World Bulletin/News Desk
Sudan's Foreign Ministry on Friday said it had asked two UN officials to leave the country because one had "offended" the Sudanese people and another had dealt "arrogantly" with Sudanese officials.
The decision to ask UN Resident and Humanitarian Coordinator Ali al-Zaatari to leave had come after he had made statements deemed "offensive to Sudan's people and leadership," the Foreign Ministry said in a Friday statement.
"The statements were made during an interview with a Norwegian newspaper, contradicting his [al-Zaatari's] duties as a high-ranking UN official in Sudan," ministry spokesman Yousef al-Kordofani said in a statement.
"Al-Zaatari was contacted over the issue and given time to produce the recording of his interview with the Norwegian paper on the assumption that he had been misquoted, but he never did [produce the recording]," al-Kordofani said.
Earlier this month, a Norwegian newspaper had quoted al-Zaatari as saying that Sudan was "in humanitarian and economic crisis," going on to describe Sudanese society as "totally dependent on humanitarian aid."
Al-Zaatari also reportedly told the newspaper that the international community was "compelled to deal with Sudanese President Omar al-Bashir, who is wanted by the International Criminal Court."
The UN official denied making the statements, insisting that he had been misquoted by the newspaper.

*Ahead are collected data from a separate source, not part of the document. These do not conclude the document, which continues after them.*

(** The totals with [e] put in place of the amounts in [p]. *)
Lemma strip_flags e :
  live_flag (entry_without_result_body e) = live_flag e
  ∧ tombstone_flag (entry_without_result_body e) = tombstone_flag e.
Proof. unfold live_flag, tombstone_flag. by rewrite strip_tombstone. Qed.
Lemma budget_insert m e :
  m !! entry_digest e = None →
  within_budget (<[entry_digest e := entry_without_result_body e]> m) ↔
  msum live_actual_bytes m + live_actual_bytes e ≤ u64_max
  ∧ msum reserved_result_bytes m + reserved_result_bytes e ≤ u64_max
  ∧ msum tombstone_bytes m + tombstone_bytes e ≤ u64_max
  ∧ msum live_flag m + live_flag e ≤ u64_max
  ∧ msum tombstone_flag m + tombstone_flag e ≤ u64_max.
Proof.
  intros Hd. unfold within_budget. rewrite !msum_insert by done.
  destruct (strip_bytes e) as (-> & -> & ->). destruct (strip_flags e) as (-> & ->). lia.
Qed.
Lemma budget_replace m p e :
  m !! entry_digest e = Some p →
  within_budget (<[entry_digest e := entry_without_result_body e]> m) ↔
  msum live_actual_bytes m - live_actual_bytes p + live_actual_bytes e ≤ u64_max
  ∧ msum reserved_result_bytes m - reserved_result_bytes p + reserved_result_bytes e ≤ u64_max
  ∧ msum tombstone_bytes m - tombstone_bytes p + tombstone_bytes e ≤ u64_max
  ∧ msum live_flag m - live_flag p + live_flag e ≤ u64_max
  ∧ msum tombstone_flag m - tombstone_flag p + tombstone_flag e ≤ u64_max.
Proof.
  intros Hd. unfold within_budget. rewrite !(msum_replace _ m _ p) by done.
  destruct (strip_bytes e) as (-> & -> & ->). destruct (strip_flags e) as (-> & ->). lia.
Qed.
Lemma capacity_insert m e :
  m !! entry_digest e = None →
  within_capacity (<[entry_digest e := entry_without_result_body e]> m) ↔
  msum live_actual_bytes m + live_actual_bytes e
    + (msum reserved_result_bytes m + reserved_result_bytes e) ≤ u64_max.
Proof.
  intros Hd. unfold within_capacity. rewrite !msum_insert by done.
  destruct (strip_bytes e) as (-> & -> & _). lia.
Qed.
Lemma capacity_replace m p e :
  m !! entry_digest e = Some p →
  within_capacity (<[entry_digest e := entry_without_result_body e]> m) ↔
  msum live_actual_bytes m - live_actual_bytes p + live_actual_bytes e
    + (msum reserved_result_bytes m - reserved_result_bytes p + reserved_result_bytes e) ≤ u64_max.
Proof.
  intros Hd. unfold within_capacity. rewrite !(msum_replace _ m _ p) by done.
  destruct (strip_bytes e) as (-> & -> & _). lia.
Qed.

Ltac checked :=
  opt_prop; repeat match goal with
    | E : ok_or _ _ = Ok _ |- _ => apply ok_or_Ok in E
    | E : u64_checked_add _ _ = Some _ |- _ => apply u64_checked_add_Some in E as [-> ?]
    | E : u64_checked_sub _ _ = Some _ |- _ => apply u64_checked_sub_Some in E as [-> ?]
    | E : exchange _ _ _ = Some _ |- _ => apply exchange_Some in E as (-> & ? & ?)
  end.

Lemma validate_insert_Ok c e recovering :
  catalog_wf c → validate_catalog_insert c e recovering = Ok tt → insertable (cat_records c) e.
Proof.
  intros W Hv. unfold validate_catalog_insert in Hv. break Hv; checked.
  split; [split; [done| | |]| |].
  - by apply (index_none _ _ _ _ (wf_invocations c W)).
  - by apply (index_none _ _ _ _ (wf_tasks c W)).
  - destruct (is_tombstone e) eqn:Ht; [by intros ? ? ? ? ? ?; congruence|].
    by apply (fresh_of_unused c None); [done| |left].
  - apply budget_insert; [done|]. fold (live_flag e) (tombstone_flag e) in *.
    rewrite <-(wf_actual c W), <-(wf_reserved c W), <-(wf_tombstone_bytes c W),
      <-(wf_live c W), <-(wf_tombstones c W). lia.
  - apply capacity_insert; [done|]. rewrite <-(wf_actual c W), <-(wf_reserved c W). lia.
Qed.

(** ... and the check refuses nothing else. *)
Lemma insertable_validates c e recovering :
  catalog_wf c → entry_fits e → insertable (cat_records c) e →
  validate_catalog_insert c e recovering = Ok tt.
Proof.
  intros W Hfit [[Hd Hi Ht Hs] Hb Hc].
  apply budget_insert in Hb as (B1 & B2 & B3 & B4 & B5); [|done].
  apply capacity_insert in Hc; [|done].
  pose proof (fits_bytes e Hfit) as (? & ? & ?).
  pose proof (totals_nonneg _ (wf_rows c W)) as (? & ? & ? & ? & ?).
  rewrite <-(wf_actual c W), <-(wf_reserved c W), <-(wf_tombstone_bytes c W),
      <-(wf_live c W), <-(wf_tombstones c W) in *.
  apply (index_none _ _ _ _ (wf_invocations c W)) in Hi.
  apply (index_none _ _ _ _ (wf_tasks c W)) in Ht.
  unfold validate_catalog_insert. fold (live_flag e) (tombstone_flag e).
  rewrite !u64_checked_add_ok by lia. cbn [ok_or].
  rewrite Hd, Hi, Ht. cbn [is_some].
  assert (negb (is_tombstone e) && live_sequence_used c None (entry_sequence e) = false) as ->.
  { destruct (is_tombstone e) eqn:He; [done|]. cbn. apply live_sequence_used_false.
    intros d' e' Hd' _ Ht'. apply (Hs d' e' Hd'); [congruence|done|done]. }
  by rewrite u64_checked_add_ok by lia.
Qed.

Lemma row_wf_strip e : entry_fits e → row_wf (entry_digest e) (entry_without_result_body e).
Proof. intros. split_and!; [done|done|apply strip_stripped]. Qed.
Lemma rows_insert m d e :
  (∀ d e, m !! d = Some e → row_wf d e) → row_wf d e →
  ∀ d' e', <[d := e]> m !! d' = Some e' → row_wf d' e'.
Proof.
  intros Hm He d' e' Hd'. apply lookup_insert_Some in Hd' as [[<- <-]|[_ Hd']]; eauto.
Qed.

With regards to asking UNDP Country Director Yvonne Helle to leave the country, al-Kordofani asserted that Helle was "very prejudiced against the Sudanese government and deals arrogantly with Sudanese officials."
The ministry spokesman added: "She [Helle] had also decided to halt financial and technical support to a number of programs and strategic projects that had served Sudan developmentally, politically and economically, in violation of her role as a UN representative for addressing development issues."
On Thursday, UN Secretary-General Ban Ki-moon condemned Sudan's decision to expel the two officials, urging Khartoum to "immediately reverse its decision."
Last month, the Sudanese government unveiled a plan to replace foreign humanitarian workers with Sudanese personnel. It said the plan would go into effect next year after a partnership agreement was reached with the UN to address the country's humanitarian needs.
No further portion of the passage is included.